HomeGuidesAPI ReferenceTutorials
Haystack

The Summarizer gives a short overview of a long Document.

Module base

BaseSummarizer

class BaseSummarizer(BaseComponent)

Abstract class for Summarizer

BaseSummarizer.predict

@abstractmethod
def predict(documents: List[Document], generate_single_summary: Optional[bool] = None) -> List[Document]

Abstract method for creating a summary.

Arguments:

  • documents: Related documents (e.g. coming from a retriever) that the answer shall be conditioned on.
  • generate_single_summary: This parameter is deprecated and will be removed in Haystack 1.12

Returns:

List of Documents, where Document.meta["summary"] contains the summarization

Module transformers

TransformersSummarizer

class TransformersSummarizer(BaseSummarizer)
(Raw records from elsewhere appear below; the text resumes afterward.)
Lemma pe_prompt_ends e ctx ev : pe_ok e →
  ends (match ev with Button_ _ => if showing_real_prompt e then Ok (e, ctx) else show_prompt e ctx | _ => Ok (e, ctx) end)
    (pe_repainted e).
Proof.
  intros [_ _ [Hq _]]. destruct ev; try by eexists _, _. destruct (showing_real_prompt e); [by eexists _, _|].
  unfold show_prompt. destruct (update_text_ends (pe_header e) ctx id (pe_prompt e) Hq) as (l & ctx' & Hl & _).
  unfold id in Hl. rewrite Hl. eexists _, _. by split.
Qed.

(** What an event of the entry does. *)
Definition pe_result e e' (msg : option CancelConfirmMsg) : Prop :=
  pe_ok e' ∧ edited pin_digit (pe_pin e) (pe_pin e') ∧
  match msg with
  | None => True
  | Some EntryConfirmed => pe_pin e' = pe_pin e ∧ pe_pin e ≠ []
  | Some EntryCancelled => False
  end.

(** The same PIN, whatever is shown. *)
Lemma pe_repainted_result e e0 e' : pe_ok e → pe_repainted e0 e' → pe_ok e0 → pe_pin e0 = pe_pin e → pe_result e e' None.
Proof.
  intros He Hr Hok0 Hp. split; [by eapply pe_repainted_ok|]. split; [|done].
  assert (pe_pin e' = pe_pin e) as -> by (destruct Hr as [_ Ht _ _]; unfold pe_pin in *; congruence). constructor.
Qed.

Lemma pe_update_result e e0 ctx :
  pe_ok e0 → edited pin_digit (pe_pin e) (pe_pin e0) →
  runs ('(e, ctx) ← pe_update e0 ctx; Ok (e, ctx, None)) (pe_result e).
Proof.
  intros Hok0 Hed. eapply runs_bind; [by apply pe_update_ends|]. intros e' ctx' Hr. eexists _, _, _. split; [done|].
  split; [by eapply pe_repainted_ok|]. split; [|done]. destruct Hr as [_ Ht _ _]. unfold pe_pin in *. by rewrite Ht.
Qed.
(* ===== verification/TrWordSpec.v ===== *)
(** * What is entered as a word on the model R

    The items offered for a prefix are exactly those that lead on to words of
    the list, taps of the buttons enter every word, and whatever events come the text
    stays a prefix of a word. *)
From Stdlib Require Import Sorted.
From S2P Require Import Prelude Time StrUtil Geometry Words Wordlist WordSpec Component Theme ComponentSpec Fonts Keyboard MnemonicSpec Pin PinSpec.
From S2P Require Import TrButton Hold Controller ControllerSpec Choice TrEntry TrEntrySpec.
Local Open Scope Z_scope.

(** ** The lists of words *)
Definition list_of (t : WordlistType) : list (list Z) :=
  match t with TypeBip39 => BIP39_WORDLIST_ENGLISH | TypeSlip39 => SLIP39_WORDLIST end.

(** No word starts with the one nine places before. *)
Definition spread (ws : list (list Z)) : bool :=
  forallb (λ '(w, v), negb (bool_decide (take (length w) v = w))) (zip ws (drop 9 ws)).

Lemma list_in_order t : in_order (list_of t).
Proof. apply ascending_in_order. destruct t; vm_compute; reflexivity. Qed.

Lemma list_ascii t : Forall ascii (list_of t).
Proof. destruct t; [exact bip39_ascii|]. apply (bool_decide_unpack _). vm_compute. exact Logic.I. Qed.

Lemma list_short t : Forall (λ w, 1 <= len w <= 8) (list_of t).
Proof. destruct t; apply (bool_decide_unpack _); vm_compute; exact Logic.I. Qed.

Lemma list_spread t : spread (list_of t) = true.
Proof. destruct t; vm_compute; reflexivity. Qed.

Lemma list_length t : len (list_of t) <= 2048.
Proof. destruct t; vm_compute; discriminate. Qed.

(** The words with a prefix. *)
Definition found (t : WordlistType) (p : list Z) : list (list Z) := filter (λ w, p `prefix_of` w) (list_of t).

Definition known_prefix (t : WordlistType) (p : list Z) : Prop := ∃ w, w ∈ list_of t ∧ p `prefix_of` w.

Lemma prefix_ascii t p : known_prefix t p → ascii p.
Proof.
  intros (w & Hw & [k ->]). pose proof (list_ascii t) as Ha. eapply Forall_forall in Ha; [|exact Hw].
  by apply Forall_app in Ha as [? _].
Qed.

Lemma prefix_short t p : known_prefix t p → len p <= 8.
Proof.
  intros (w & Hw & [k ->]). pose proof (list_short t) as Ha. eapply Forall_forall in Ha; [|exact Hw].
  rewrite length_app in Ha. lia.
Qed.

Lemma found_in t p w : w ∈ found t p ↔ p `prefix_of` w ∧ w ∈ list_of t.
Proof. unfold found. by rewrite list_elem_of_filter. Qed.

Lemma found_length t p : len (found t p) <= 2048.
Proof. unfold found. pose proof (length_filter (λ w, p `prefix_of` w) (list_of t)). pose proof (list_length t). lia. Qed.

Lemma empty_known t : known_prefix t [].
Proof.
  destruct (list_of t) as [|w ws] eqn:Hl; [by destruct t|]. exists w. rewrite Hl. split; [by left|apply prefix_nil].
Qed.

Lemma continues_known t p c : continues (list_of t) p c → known_prefix t (p ++ [c]).
Proof. done. Qed.
(** What the detector makes of an event: the event for the screen, the decision,
    whether a page is turned, and the transition. *)
(* src: ui/flow/swipe.rs 114-183 (SwipeFlow::event) *)
Definition flow_detect self (ctx : EventCtx) (ev : Event)
    : ui (SwipeFlow Q S * EventCtx * (Event * Decision Q * bool * AttachType)) :=
  if negb (allow_swipe self) then Ok (self, ctx, (ev, DecisionNothing, false, Initial)) else
  pages ← store_pages (fl_store self) (index (fl_state self));
  let self := set_fl_page self (internal_state self) (wrapu 16 pages) in
  let config := page_swipes (store_config (fl_store self) (index (fl_state self))) (internal_state self) (internal_pages self) in
  let '(swipe, ctx, msg) := detect_event (fl_swipe self) ctx ev config in
  let self := set_fl_swipe self swipe (allow_swipe self) in
  Ok match msg with
     | Some (SwipeTrigger dir) =>
       let '(self, decision, attach) := swipe_made self dir config in
       (self, ctx, (Swipe_ (EndSwipe dir), decision, attach, AttachSwipe dir))
     | Some (SwipeMove dir progress) =>
       (self, ctx, (Swipe_ (MoveSwipe dir (wraps 16 progress)), DecisionNothing, false, Initial))
     | Some (SwipeStart _) => (self, ctx, (Touch TouchAbort, DecisionNothing, false, Initial))
     | None => (self, ctx, (ev, DecisionNothing, false, Initial))
     end.

(** The requests of the screen to allow swipes or not. *)
(* src: ui/flow/swipe.rs 202-209 (SwipeFlow::event) *)
Definition swipe_requests self (ctx : EventCtx) : SwipeFlow Q S :=
  let self := if swipe_disable_req ctx then set_fl_swipe self (detect_reset (fl_swipe self)) false else self in
  if swipe_enable_req ctx then set_fl_swipe self (detect_reset (fl_swipe self)) true else self.
(* src: ui/model_mercury/flow/warning_hi_prio.rs 28-41 (WarningHiPrio::handle_swipe) *)
Definition warning_hi_prio_swipe (self : WarningHiPrio) (direction : SwipeDirection) : Decision WarningHiPrio :=
  match self, direction with
  | WH_Message, SwipeLeft => Goto WH_Menu direction
  | WH_Message, SwipeUp => Goto WH_Cancelled direction
  | WH_Menu, SwipeRight => Goto WH_Message direction
  | _, _ => DecisionNothing
  end.

(* src: ui/model_mercury/flow/warning_hi_prio.rs 43-58 (WarningHiPrio::handle_event) *)
Definition warning_hi_prio_event (self : WarningHiPrio) (msg : FlowMsg) : Decision WarningHiPrio :=
  match self, msg with
  | WH_Message, FlowInfo => Goto WH_Menu SwipeLeft
  | WH_Menu, FlowChoice 1 => Return FlowConfirmed
  | WH_Menu, FlowChoice _ => Goto WH_Cancelled SwipeUp
  | WH_Menu, FlowCancelled => Goto WH_Message SwipeRight
  | WH_Cancelled, _ => Return FlowCancelled
  | _, _ => DecisionNothing
  end.

#[export] Instance warning_hi_prio_flow : FlowState WarningHiPrio := {
  index self := match self with WH_Message => 0 | WH_Menu => 1 | WH_Cancelled => 2 end;
  handle_swipe := warning_hi_prio_swipe;
  handle_event := warning_hi_prio_event
}.
(* ===== verification/FlowSpec.v ===== *)
(** * What flows answer

    A flow only answers what one of its decisions says, and the decisions come
    from swipes that were made on a screen and from messages of a screen.  So a
    flow with a screen to tap or hold confirms only after this screen did. *)
From S2P Require Import Prelude Time Geometry Component Flow MercuryFlows.
Local Open Scope Z_scope.

(** ** Events that are handled *)
Definition handles {A U} (m : ui (A * EventCtx * U)) (Q : A → U → Prop) : Prop :=
  ∀ a ctx u, m = Ok (a, ctx, u) → Q a u.

(** ** A record of the messages of the screens *)

(** A store that notes which screen sent what. *)
Record Logged (S : Type) := mkLogged { log_store : S; log : list (Z * FlowMsg) }.
Arguments mkLogged {S} log_store log.
Arguments log_store {S} l.
Arguments log {S} l.

#[export] Instance logged_store {S} `{FlowStore S} : FlowStore (Logged S) := {
  store_place self bounds := '(s, r) ← store_place (log_store self) bounds; Ok (mkLogged s (log self), r);
  store_event self i ctx ev :=
    '(s, ctx, msg) ← store_event (log_store self) i ctx ev;
    Ok (mkLogged s (match msg with Some m => (i, m) :: log self | None => log self end), ctx, msg);
  store_config self i := store_config (log_store self) i;
  store_pages self i := store_pages (log_store self) i
}.

(** A flow over a store without the record is the same. *)
Definition unlogged {Q S} (self : SwipeFlow Q (Logged S)) : SwipeFlow Q S :=
  mkSwipeFlow (fl_state self) (log_store (fl_store self)) (fl_swipe self) (allow_swipe self) (internal_state self)
    (internal_pages self) (decision_override self).

(** The events of a flow until it answers. *)
Fixpoint flow_run {Q S} `{FlowState Q} `{FlowStore S} `{Screen} (self : SwipeFlow Q S)
    (events : list (Instant * EventCtx * Event)) : ui (SwipeFlow Q S * option FlowMsg) :=
  match events with
  | [] => Ok (self, None)
  | (t, ctx, ev) :: events =>
    '(self, _, msg) ← flow_event (H2 := {| now := t |}) self ctx ev;
    match msg with Some m => Ok (self, Some m) | None => flow_run self events end
  end.
(* ===== verification/LayoutSpec.v ===== *)
(** * Properties of layouts

    What Python can rely on, whatever it calls: for any component with some
    laws, that the passphrase keyboard has; and that all timers are told. *)
From S2P Require Import Prelude Obj Crypto Blob Flash TString TransSpec Time Geometry Component Containers ComponentSpec Layout.
From S2P Require Import StrUtil Theme Button PageT Keyboard MnemonicSpec PassphraseT PassphraseSpec.
Local Open Scope Z_scope.

(** ** What components leave alone

    No component asks for a placement or for a repaint of the root, and the
    keyboards send no requests. *)
Definition calm (ctx ctx' : EventCtx) : Prop :=
  place_requested ctx' = place_requested ctx ∧ root_repaint_requested ctx' = root_repaint_requested ctx ∧
  button_request ctx' = button_request ctx.

#[export] Instance calm_preorder : PreOrder calm.
Proof. split; [done|]. intros ??? (?&?&?) (?&?&?). unfold calm. split_and!; congruence. Qed.

(** ** Any component *)
Section Layout.
Context {T Msg Callback World : Type} `{Component T Msg} `{!ComponentMsgObj T Msg} `{Python Callback World} `{Screen} `{Features}.
Context `{Primitives} `{Build} `{FlashDriver} (untranslated : Z → list Z) `{MicroPython}.
Implicit Types (self : LayoutObj T Callback) (w : World).

(** The laws of a component: before its first event it can be placed on the
    screen, any number of times; after that [inv] is kept by every event, none
    of which aborts; attaching it gives no message, and messages become
    objects in [out]. *)
Class LayoutLaws (fresh inv : T → Prop) (out : UiObj → Prop) : Prop := {
  ll_place t : fresh t → ∃ t' r, place t the_screen = Ok (t', r) ∧ fresh t' ∧ inv t';
  ll_event t ctx ev : inv t → ∃ t' ctx' m, event t ctx ev = Ok (t', ctx', m) ∧ inv t' ∧ calm ctx ctx' ∧
    match m with
    | Some msg => (∀ a, ev ≠ Attach a) ∧
        match msg_try_into_obj t' msg with Ok o => out o | Err _ => True | Panic | NoFuel => False end
    | None => True
    end
}.
(** C6 on 301 bytes of value 0x41 and zeroed arrays. *)
Lemma main_chunks_301_witness :
  (length (replicate 301 0x41) = 301%nat ∧ Forall is_byte (replicate 301 0x41)
   ∧ length (replicate 150 0) = 150%nat ∧ length (replicate 512 0) = 512%nat)
  ∧ main unit (λ _ _ i, i) {| rs_handle := () |}
      {| call := "DEST"; ssid := 0 |} {| call := "SRC"; ssid := 1 |}
      (replicate 301 0x41) (replicate 150 0) (replicate 512 0) (replicate 512 0)
    = Some (wire_packet unit (λ _ _ i, i) {| rs_handle := () |}
              {| call := "DEST"; ssid := 0 |} {| call := "SRC"; ssid := 1 |}
              (take 150 (replicate 301 0x41))
            ++ wire_packet unit (λ _ _ i, i) {| rs_handle := () |}
                 {| call := "DEST"; ssid := 0 |} {| call := "SRC"; ssid := 1 |}
                 (take 150 (drop 150 (replicate 301 0x41)))
            ++ wire_packet unit (λ _ _ i, i) {| rs_handle := () |}
                 {| call := "DEST"; ssid := 0 |} {| call := "SRC"; ssid := 1 |}
                 (drop 300 (replicate 301 0x41)), 3).
Proof.
  assert (H1 : length (replicate 301 0x41) = 301%nat) by (by vm_compute).
  assert (H2 : Forall is_byte (replicate 301 0x41))
    by (apply Forall_replicate; unfold is_byte; lia).
  assert (H3 : length (replicate 150 0) = 150%nat) by (by vm_compute).
  assert (H4 : length (replicate 512 0) = 512%nat) by (by vm_compute).
  split; [by repeat split|].
  exact (proj1 (main_chunks_301 unit (λ _ _ i, i) {| rs_handle := () |}
                  {| call := "DEST"; ssid := 0 |} {| call := "SRC"; ssid := 1 |}
                  (replicate 301 0x41) (replicate 150 0) (replicate 512 0)
                  (replicate 512 0) H1 H2 H3 H4 H4)).
Defined.


(** C9 fails: SSID 64 does not encode like its low 4 bits, which are 0. *)
Lemma encode_address_ssid_64_not_masked :
  encode_address "N0CALL" 64 (replicate 7 0) 0 0
  ≠ encode_address "N0CALL" (Z.land 64 0xF) (replicate 7 0) 0 0.
Proof. by vm_compute. Qed.

(** C9, amended, on SSID 17, which encodes like SSID 1. *)
Lemma encode_address_ssid_low_bits_witness :
  (is_byte 17 ∧ 0 ≤ 0 ∧ 0 + 7 ≤ Z.of_nat (length (replicate 7 0)))
  ∧ is_Some (encode_address "N0CALL" 17 (replicate 7 0) 0 0)
  ∧ (encode_address "N0CALL" 17 (replicate 7 0) 0 0
     = encode_address "N0CALL" (Z.land 17 0xF) (replicate 7 0) 0 0
     ↔ Z.testbit 17 6 = false).
Proof.
  assert (H1 : is_byte 17) by (unfold is_byte; lia).
  assert (H2 : 0 ≤ 0) by lia.
  assert (H3 : 0 + 7 ≤ Z.of_nat (length (replicate 7 0))) by (vm_compute; discriminate).
  split; [by repeat split|].
  exact (encode_address_ssid_low_bits "N0CALL" 17 (replicate 7 0) 0 0 H1 H2 H3).
Defined.

(** C10 on a frame length of 224. *)
Lemma fx25_encode_frame_error_atomic_witness :
  224 > 223
  ∧ fx25_encode_frame unit (λ _ _ i, i) {| rs_handle := () |}
      (replicate 224 0) 224 (replicate 263 0xFF)
    = Some (0, replicate 263 0xFF).
Proof.
  assert (H : 224 > 223) by lia.
  split; [exact H|].
  exact (fx25_encode_frame_error_atomic unit (λ _ _ i, i) {| rs_handle := () |}
           (replicate 224 0) 224 (replicate 263 0xFF) H).
Defined.
Lemma same_stdout_await sched a timeout deadline st :
  same_stdout st (await_future sched a timeout deadline st).1.
Proof.
  unfold await_future, same_stdout.
  destruct (interleave_frame (sched a) st) as (_ & Eo & _).
  set (st1 := interleave (sched a) st) in *.
  by destruct (futures st1 !! a) as [[| |]|].
Qed.

Lemma same_stdout_pop id st :
  same_stdout st (set_pending (delete id (pending st)) st).
Proof. done. Qed.

Lemma same_stdout_reply msg st : same_stdout st (handle_reply msg st).1.
Proof. by destruct (handle_reply_frame msg st) as (_&_&_&E&_). Qed.

(** * The claims *)

(** ** Request ids *)




(** ** Resolution of requests *)

Lemma run_frozen py_repr str_exn json_loads signals arrivals connection_closed st :
  frozen st (run py_repr str_exn json_loads signals arrivals connection_closed st).1.
Proof.
  unfold run.
  destruct (run_loop_safe frozen frozen_request frozen_await frozen_pop
              frozen_reply frozen_print frozen_close
              py_repr str_exn json_loads signals arrivals st) as [HR _].
  destruct (run_loop py_repr str_exn json_loads signals arrivals st)
    as [st' []]; simpl in *; try done.
  destruct connection_closed; [|done].
  etrans; [exact HR | apply frozen_print].
Qed.

Lemma send_command_resolves sched method params timeout deadline st :
  is_open st = true →
  ∃ s, futures (send_command sched method params timeout deadline st).1
         !! length (futures st) = Some s
       ∧ s ≠ FPending.
Proof.
  intros Hopen. unfold send_command, bind.
  pose proof (send_command_request_spec method params st) as Hreq.
  destruct (send_command_request method params st) as [st1 r1]; simpl in Hreq.
  destruct Hreq as (_ & Hfut & _ & _ & _ & Hr). rewrite Hopen in Hr. subst r1.
  assert (Ha : futures st1 !! length (futures st) = Some FPending).
  { rewrite Hfut. by rewrite lookup_app_r, Nat.sub_diag. }
  pose proof (await_future_spec sched _ timeout deadline st1 Ha) as Haw.
  destruct (await_future sched (length (futures st)) timeout deadline st1)
    as [st2 r2]; simpl in Haw.
  destruct Haw as (_ & _ & [(v & -> & E)|(-> & _ & E)]); simpl.
  - by exists (FResult v).
  - exists FCancelled. by destruct (expires_first deadline timeout).
Qed.

(** Request 4 is pending, and still pending after [close]. *)
Lemma close_does_not_cancel : ¬ teardown_cancels awaiting_reply.
Proof.
  intros H. specialize (H 4 0%nat eq_refl eq_refl). discriminate H.
Qed.

(** C1 (as the code has it): a request that [send_command] writes to the
    open channel is resolved exactly once.  When [send_command] is done its
    future holds a reply or has been cancelled by a timeout, never zero
    resolutions; and that outcome is final, whatever the read loop handles
    afterwards.  There is no teardown cancellation: [close] leaves the
    pending map and every future as they are. *)
Theorem request_resolved_once
    py_repr str_exn json_loads signals arrivals connection_closed
    sched method params timeout deadline st :
  is_open st = true →
  let st1 := (send_command sched method params timeout deadline st).1 in
  (∃ s, futures st1 !! length (futures st) = Some s
        ∧ ((∃ reply, s = FResult reply) ∨ s = FCancelled)
        ∧ futures (run py_repr str_exn json_loads signals arrivals
                     connection_closed st1).1 !! length (futures st) = Some s)
  ∧ pending (close st1) = pending st1
  ∧ futures (close st1) = futures st1.
Proof.
  intros Hopen st1.
  destruct (send_command_resolves sched method params timeout deadline st Hopen)
    as (s & Hs & Hne).
  split.
  - exists s. split; [done|]. split.
    + destruct s; [done | eauto | eauto].
    + by apply run_frozen.
  - by destruct (close_frame st1) as (_ & -> & -> & _).
Qed.

Lemma request_resolved_once_witness :
  let st1 := (send_command (fun _ => [EnvClose]) "Runtime.getProperties" None
                5000 None connected).1 in
  futures st1 !! 0%nat = Some FCancelled
  ∧ pending (close st1) = pending st1
  ∧ futures (close st1) = futures st1.
Proof.
  destruct (request_resolved_once (fun _ => EmptyString) (fun _ => EmptyString)
              (fun _ => Raise (JSONDecodeError EmptyString)) (fun _ => O) [] false
              (fun _ => [EnvClose]) "Runtime.getProperties" None 5000 None
              connected eq_refl) as [_ H].
  split; [reflexivity | exact H].
Defined.

(** ** The materializer *)

#[export] Instance any_state_preorder : PreOrder any_state.
Proof. by split. Qed.

Lemma get_object_properties_returns str_exn sched max_depth object_id st :
  ∃ node, (get_object_properties str_exn sched max_depth object_id st).2 = Ok node.
Proof.
  by destruct (total_get_object_properties any_state
                 ltac:(done) ltac:(done) ltac:(done)
                 str_exn sched max_depth object_id st) as [_ H].
Qed.

Lemma properties_try_node sched recurse object_id st st' v :
  get_object_properties_try sched recurse object_id st = (st', Ok v) →
  is_node v = true.
Proof.
  unfold get_object_properties_try, bind, lift, ret.
  repeat case_match; intros [= <- <-]; reflexivity.
Qed.

Lemma get_object_properties_node str_exn sched max_depth object_id st st' v :
  get_object_properties str_exn sched max_depth object_id st = (st', Ok v) →
  is_node v = true.
Proof.
  destruct max_depth; simpl; unfold try_except, ret;
    (destruct (get_object_properties_try _ _ _ _) as [st1 [w|e]] eqn:E;
     [ intros [= <- <-]; by eapply properties_try_node
     | repeat case_match; intros [= <- <-]; reflexivity ]).
Qed.

Lemma await_future_counts sched a timeout deadline st :
  let r := await_future sched a timeout deadline st in
  msg_id r.1 = msg_id st ∧ length (futures r.1) = length (futures st).
Proof.
  unfold await_future.
  destruct (interleave_frame (sched a) st) as (Em & _ & [Hlen _]).
  set (st1 := interleave (sched a) st) in *.
  destruct (futures st1 !! a) as [[| |]|]; simpl;
    by rewrite ?length_insert.
Qed.

Lemma fetch_counts sched method params timeout deadline st :
  let r := wait_for (send_command sched method params timeout deadline) st in
  msg_id r.1 = msg_id st + 1
  ∧ length (futures r.1) = S (length (futures st)).
Proof.
  assert (H : let r := send_command sched method params timeout deadline st in
              msg_id r.1 = msg_id st + 1
              ∧ length (futures r.1) = S (length (futures st))).
  { unfold send_command, bind.
    pose proof (send_command_request_spec method params st) as Hreq.
    destruct (send_command_request method params st) as [st1 r1]; simpl in Hreq.
    destruct Hreq as (Em & Ef & _).
    assert (Hl : length (futures st1) = S (length (futures st))).
    { rewrite Ef, length_app. simpl. lia. }
    destruct r1 as [[id a]|e]; simpl; [|done].
    pose proof (await_future_counts sched a timeout deadline st1) as Haw.
    destruct (await_future sched a timeout deadline st1) as [st2 [v|e]];
      simpl in Haw |- *; destruct Haw as [Hm2 Hl2]; [split; congruence|].
    destruct e; simpl; split; congruence. }
  unfold wait_for.
  destruct (send_command sched method params timeout deadline st)
    as [st' [v|[|[]| | | | | | |]]]; exact H.
Qed.

Ltac pure_step :=
  match goal with
  | |- safe eq (bind _ _) => apply (safe_bind eq); [|intros ?]
  | |- safe eq (lift _) => apply (safe_lift eq); auto with pyexc
  | |- safe eq (ret _) => apply (safe_ret eq)
  | |- safe eq (if ?b then _ else _) => destruct b
  | |- safe eq (match ?x with _ => _ end) => destruct x
  end.

(** Without recursion the loop over the properties touches nothing. *)
Lemma properties_loop_pure items obj st :
  (properties_loop None items obj st).1 = st.
Proof.
  symmetry.
  by destruct (safe_properties_loop eq None items ltac:(done) obj st).
Qed.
Transformer based model to summarize the documents using the HuggingFace's transformers framework

You can use any model that has been fine-tuned on a summarization task. For example:
'bart-large-cnn', 't5-small', 't5-base', 't5-large', 't5-3b', 't5-11b'.
See the up-to-date list of available models on
huggingface.co/models <https://huggingface.co/models?filter=summarization>__

Example

|     docs = [Document(content="PG&E stated it scheduled the blackouts in response to forecasts for high winds amid dry conditions."
|            "The aim is to reduce the risk of wildfires. Nearly 800 thousand customers were scheduled to be affected by"
|            "the shutoffs which were expected to last through at least midday tomorrow.")]
|
|     # Summarize
|     summary = summarizer.predict(
|        documents=docs)
|
|     # Show results (List of Documents, containing summary and original content)
|     print(summary)
|
|    [
|      {
|        "content": "PGE stated it scheduled the blackouts in response to forecasts for high winds amid dry conditions. ...",
|        ...
|        "meta": {
|                   "summary": "California's largest electricity provider has turned off power to hundreds of thousands of customers.",
|                   ...
|              },
|        ...
|      },

TransformersSummarizer.__init__

def __init__(model_name_or_path: str = "google/pegasus-xsum", model_version: Optional[str] = None, tokenizer: Optional[str] = None, max_length: int = 200, min_length: int = 5, use_gpu: bool = True, clean_up_tokenization_spaces: bool = True, separator_for_single_summary: str = " ", generate_single_summary: bool = False, batch_size: int = 16, progress_bar: bool = True, use_auth_token: Optional[Union[str, bool]] = None, devices: Optional[List[Union[str, torch.device]]] = None)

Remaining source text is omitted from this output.